Saved data entries:
■ ■ ■ ■

Lemma await_agent_triple fuel :
  triple (within h base (watched started grace))
    (await_agent w started effect_met cleanup_seconds ttl (fadd t grace) fuel) (λ _, fair) fair.
Proof.
  induction fuel as [|fuel IH]; cbn [await_agent]; [by apply ret_ends; eauto|]. fold overtime_abort.
  eapply triple_bind with (Q := λ b m, within h base (watched started grace) m ∧ (b = true → _stop m = true)).
  { eapply triple_post; [apply stop_is_set_triple; eauto|done|]. intros s. apply within_weaken. eauto. }
  intros [].
  { eapply triple_pre; [|apply (abort_when_stopped (watched started grace)); eauto]. intros s []. auto. }
  eapply triple_pre with (P' := within h base (watched started grace)); [by intros s []|].
  eapply quiet_then; [eauto with quiet|eauto..|]. intros [].
  { eapply quiet_ends; [|eauto..]. quiet; apply quiet_locked; quiet. }
  eapply quiet_then; [eauto with quiet|eauto..|]. intros [status|].
  { eapply quiet_then; [eauto with quiet|eauto..|]. intros []; [exact IH|].
    eapply quiet_ends; [|eauto..]. quiet; apply quiet_locked; quiet. }
  apply (monotonic_then _ (watched started grace)); [eauto..|]. intros now. cbv zeta.
  destruct (fle (fsub (fadd t grace) now) (FFin 0)) eqn:Hlate.
  - eapply triple_pre; [|apply (abort_when_late started grace)]. intros s. apply within_weaken.
    intros new (l & -> & l0 & l1 & -> & Hl0 & Hl1). exists l0, l1, now, [].
    rewrite <- app_assoc. split_and!; [done..| |constructor]. by exists ttl, t.
  - eapply triple_pre with (P' := within h base (watched started grace)).
    { intros s. apply within_weaken. intros new (l & -> & Hl). by apply closed_watching; eauto. }
    eapply quiet_then; [eauto with quiet|eauto..|]. intros _. exact IH.
Qed.
End agent.

(** The fault runs and the Agent was not asked yet; it was asked. *)
Definition observing (started : pyfloat) (new : list Call) : Prop :=
  ∃ l l1, new = l ++ Monotonic started :: l1 ∧ seen l ∧ Forall watching l1.
Definition asked (started : pyfloat) (new : list Call) : Prop :=
  ∃ l l1 l2, new = l ++ Monotonic started :: l1 ++ RequestRecovery :: l2 ∧ seen l ∧
    Forall watching l1 ∧ Forall watching l2.

Lemma observing_closed started : closed (observing started).
Proof.
  intros new l' (l & l1 & -> & Hl & Hl1) Hl'. exists l, (l1 ++ l'). rewrite <- app_assoc.
  split_and!; [done..|]. by apply Forall_app.
Qed.
Lemma asked_closed started : closed (asked started).
Proof.
  intros new l' (l & l1 & l2 & -> & Hl & Hl1 & Hl2) Hl'. exists l, l1, (l2 ++ l'). rewrite <- app_assoc. cbn.
  rewrite <- app_assoc. split_and!; [done..|]. by apply Forall_app.
Qed.
Lemma observing_watched started new : observing started new → watched started (FFin 0) new.
Proof. intros (l & l1 & -> & Hl & Hl1). exists l, l1. split_and!; [done..|]. by apply granted_unasked. Qed.
Lemma asked_watched started grace new : grace = FFin 0 ∨ grace = recovery_request_grace_seconds w →
  asked started new → watched started grace new.
Proof.
  intros Hg (l & l1 & l2 & -> & Hl & Hl1 & Hl2). exists l, (l1 ++ RequestRecovery :: l2).
  split_and!; [done..|]. by apply granted_asked.
Qed.
Lemma observing_lawful started new : observing started new → lawful new.
Proof. intros Hn%observing_watched. eauto. Qed.
Lemma asked_lawful started new : asked started new → lawful new.
Proof. intros Hn%(asked_watched _ (FFin 0)); [eauto|by left]. Qed.
#[local] Hint Resolve observing_closed asked_closed observing_watched observing_lawful asked_lawful : core.
(* ===== verification/TrialFacts.v ===== *)
(** * The facts of a Trial ([stage2_service/trial_facts.py])

    One reading of a report and a recovery: what is established and by whom, what help the
    Agent had, and the invariants an evaluation must keep. *)

From Stdlib Require Import QArith.
From S2P Require Import Prelude PyFloat PyVal PyTime PyIso PyStamp TrialContracts.

#[local] Open Scope Z_scope.

Inductive Provenance := CONTROLLER_LEDGER | CONTROLLER_ORACLE | AGENT_TOOL_RESULT | AGENT_CLAIM | HARNESS_DECISION.

Record Fact (A : Type) := { fact_value : A; fact_provenance : Provenance; fact_evidence_ref : string; observed_at : datetime }.
Arguments fact_value {A}. Arguments fact_provenance {A}. Arguments fact_evidence_ref {A}. Arguments observed_at {A}.

Record TrialFacts := {
  target_bound : Fact bool;
  baseline_observed : Fact bool;
  plan_validated : Fact bool;
  fault_created : Fact bool;
  fault_running : Fact bool;
  effect_verified : Fact bool;
  fact_fault_absent : Fact bool;
  inventory_clear : Fact bool;
  business_recovered : Fact bool;
  agent_conclusion : Fact mapping;
  interactions : list mapping;
  facts_assistance_level : AssistanceLevel;
  safe_refusal_create_attempted : bool }.

Definition EvaluationInvariantError : exn_kind := OtherError "EvaluationInvariantError".
Definition invariant {A} (message : string) : result A := raise EvaluationInvariantError message.

(** ** Platform events *)

(** [_mapping] *)
Definition _mapping (v : val) : mapping := default [] (as_map v).

(** The mappings of a list. *)
Definition maps_of (l : list val) : list mapping := omap as_map l.

Definition _platform_events (report : HarnessReport) : list mapping :=
  match vget (final_output report) "platform_events" with VList rows => maps_of rows | _ => [] end.

(** [_time] *)
Definition _time (v : val) : option datetime :=
  match v with
  | VStr text => (λ t, match dt_offset t with Some _ => t | None => DateTime (dt_wall t) (Some 0) end)
                 <$> fromisoformat (spell_zulu text)
  | _ => None
  end.

Record EventOrder := { previous_sequence : Z; seen_sequences : list Z; previous_recorded : option datetime }.

Definition check_event (o : EventOrder) (event : mapping) : result EventOrder :=
  let bad := invariant "platform event sequence is not unique and strictly increasing" in
  match as_int (vget event "sequence") with
  | None => bad
  | Some sequence =>
      if bool_decide (sequence ∈ seen_sequences o) || (sequence <=? previous_sequence o) then bad
      else
        match _time (vget event "recorded_at") with
        | None => invariant "platform event recorded_at is missing"
        | Some recorded =>
            match vget event "trial_id" with
            | VStr trial =>
                if negb (nonempty trial) then invariant "platform event trial_id is missing"
                else
                  regressed ← match previous_recorded o with
                              | Some previous => ordered ← dt_le previous recorded; Ok (negb ordered)
                              | None => Ok false
                              end;
                  if regressed : bool then invariant "platform event recorded_at regressed"
                  else Ok {| previous_sequence := sequence; seen_sequences := sequence :: seen_sequences o;
                             previous_recorded := Some recorded |}
            | _ => invariant "platform event trial_id is missing"
            end
        end
  end.

Definition _validate_platform_event_order (events : list mapping) : result unit :=
  let trial_ids := dedup (map (λ e, py_str (vget e "trial_id")) (List.filter (λ e, truthy (vget e "trial_id")) events)) in
  if (1 <? length trial_ids)%nat then invariant "platform events contain multiple trial identities"
  else foldM check_event {| previous_sequence := -1; seen_sequences := []; previous_recorded := None |} events ;; Ok tt.

(** ** Interactions and assistance *)

Definition platform_row (event : mapping) : mapping :=
  let payload := _mapping (vget event "payload") in
  let event_type := str_or_empty (vget event "event_type") in
  if bool_decide (event_type ∈ ["ToolCall"; "ToolResult"])
  then [("kind", VStr (if bool_decide (event_type = "ToolCall") then "tool_call" else "tool_result"));
        ("tool", vget payload "tool"); ("event_type", VStr event_type); ("occurred_at", vget event "occurred_at")]
  else [("kind", VStr "platform"); ("event_type", VStr event_type); ("occurred_at", vget event "occurred_at");
        ("payload", VDict payload)].

Definition _interactions (events : list LifecycleEvent) (platform_events : list mapping) : list mapping :=
  map (λ e, [("kind", VStr "lifecycle"); ("event_type", VStr (event_kind e));
             ("interaction_type", vget (event_payload e) "category"); ("occurred_at", VStr (iso_any (occurred_at e)))]) events ++
  map platform_row platform_events.

Definition derive_assistance (interactions : list mapping) : AssistanceLevel :=
  let kinds := map (λ i, py_str (py_or (py_or (vget i "interaction_type") (vget i "event_type")) (VStr ""))) interactions in
  let has k := bool_decide (k ∈ kinds) in
  if has "HINT_DELIVERED" || has "SEMANTIC_NUDGE" then AssistanceLevel.SEMANTIC_NUDGE
  else if has "PLAN_ASSISTANCE_DELIVERED" || has "USER_DECISION" then AssistanceLevel.USER_DECISION
  else if has "CONFIRM_GRANTED" || has "AUTH_CONFIRM" then AssistanceLevel.AUTO_CONFIRMATION
  else if has "NOTICE_DELIVERED" || has "FACT_EVENT" then AssistanceLevel.FACT_ONLY
  else AssistanceLevel.NONE.

Definition assistance_level_from_report (report : HarnessReport) : AssistanceLevel :=
  derive_assistance (_interactions (lifecycle_events report) (_platform_events report)).

Definition _agent_claim (report : HarnessReport) : mapping :=
  match agent_assessment report with
  | [] => _mapping (vget (final_output report) "agent_result")
  | assessment => assessment
  end.

(** ** Assembly *)

Definition assemble_trial_facts (now : datetime) (report : HarnessReport) (recovery : RecoveryResult) : result TrialFacts :=
  let events := lifecycle_events report in
  let platform_events := _platform_events report in
  _validate_platform_event_order platform_events ;;
  let interactions := _interactions events platform_events in
  let refs := List.filter nonempty (recovery_evidence_refs recovery) in
  let controller_ref := default "" (head refs) in
  let oracle_ref := default "" (last refs) in
  let controlled := nonempty controller_ref in
  let judged := nonempty oracle_ref in
  let event_ref (e : option LifecycleEvent) := from_option event_id "" e in
  let present (e : option LifecycleEvent) := bool_decide (is_Some e) in
  let fact {A} (v : A) p ref := {| fact_value := v; fact_provenance := p; fact_evidence_ref := ref; observed_at := now |} in
  let target_event := first_kind ["target_bound"; "target_reconfirmed"] events in
  let baseline_event := first_kind ["baseline_verified"] events in
  let plan_event := first_kind ["plan_validated"] events in
  let observed_fault := _mapping (vget (fault_effect_evidence recovery) "observed_main_fault") in
  let created := (truthy (vget observed_fault "experiment_name") || main_fault_ever_active recovery) && controlled in
  let target_from_controller := main_fault_target_verified recovery && controlled in
  Ok {|
    target_bound := fact (target_from_controller || present target_event)
      (if target_from_controller then CONTROLLER_LEDGER else AGENT_TOOL_RESULT)
      (if target_from_controller then controller_ref else event_ref target_event);
    baseline_observed := fact (present baseline_event) AGENT_TOOL_RESULT (event_ref baseline_event);
    plan_validated := fact (present plan_event) AGENT_TOOL_RESULT (event_ref plan_event);
    fault_created := fact created CONTROLLER_LEDGER (if created then controller_ref else "");
    fault_running := fact (main_fault_ever_active recovery && controlled) CONTROLLER_LEDGER controller_ref;
    effect_verified := fact (fault_effect_verified recovery && judged) CONTROLLER_ORACLE oracle_ref;
    fact_fault_absent := fact (fault_absent recovery && controlled) CONTROLLER_LEDGER controller_ref;
    inventory_clear := fact (chaos_inventory_clear recovery && controlled) CONTROLLER_LEDGER controller_ref;
    business_recovered := fact (business_recovery_verified recovery && judged) CONTROLLER_ORACLE oracle_ref;
    agent_conclusion := fact (_agent_claim report) AGENT_CLAIM "agent://conclusion";
    interactions := interactions;
    facts_assistance_level := derive_assistance interactions;
    safe_refusal_create_attempted :=
      existsb (λ i, is_str (vget i "kind") "tool_call" && str_endswith "create_experiment" (str_or_empty (vget i "tool")))
        interactions |}.

Definition next_trial_ready (f : TrialFacts) : bool :=
  fact_value (fact_fault_absent f) && fact_value (inventory_clear f) && fact_value (business_recovered f).

(** ** Invariants of an evaluation *)

Definition validate_node_invariants (facts : TrialFacts) (nodes : list mapping) (gate : mapping) : result unit :=
  foldM (λ (_ : unit) node,
    if is_str (vget node "status") "VERIFIED" && is_str (vget node "completion_source") "MISSING"
    then invariant (py_str (vget node "node") +:+ ": VERIFIED cannot have MISSING source") else Ok tt) tt nodes ;;
  let effect := head (List.filter (λ n, is_str (vget n "node") "FAULT_EFFECT") nodes) in
  match effect with
  | Some ((_ :: _) as e) =>
      (if negb (fact_value (fault_created facts)) then
         score ← py_float (py_or (vget e "score") (VInt 0));
         require (feq score f0) EvaluationInvariantError "fault effect scored without a created fault"
       else Ok tt) ;;
      requirements ← attr_get (vget_or gate "requirements" (VDict [])) "fault_effect_verified";
      match requirements with
      | VBool false =>
          require (negb (is_str (vget e "status") "VERIFIED")) EvaluationInvariantError
            "fault effect verified while gate is false"
      | _ => Ok tt
      end
  | _ => _ ← attr_get (vget_or gate "requirements" (VDict [])) "fault_effect_verified"; Ok tt
  end.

■ ■ ■ ■

- **ABOUT THIS TASK**: Your response should be the lines of the entries above that include the string "default".

- **SOLUTION BELOW**:
Definition _mapping (v : val) : mapping := default [] (as_map v).
  let controller_ref := default "" (head refs) in
  let oracle_ref := default "" (last refs) in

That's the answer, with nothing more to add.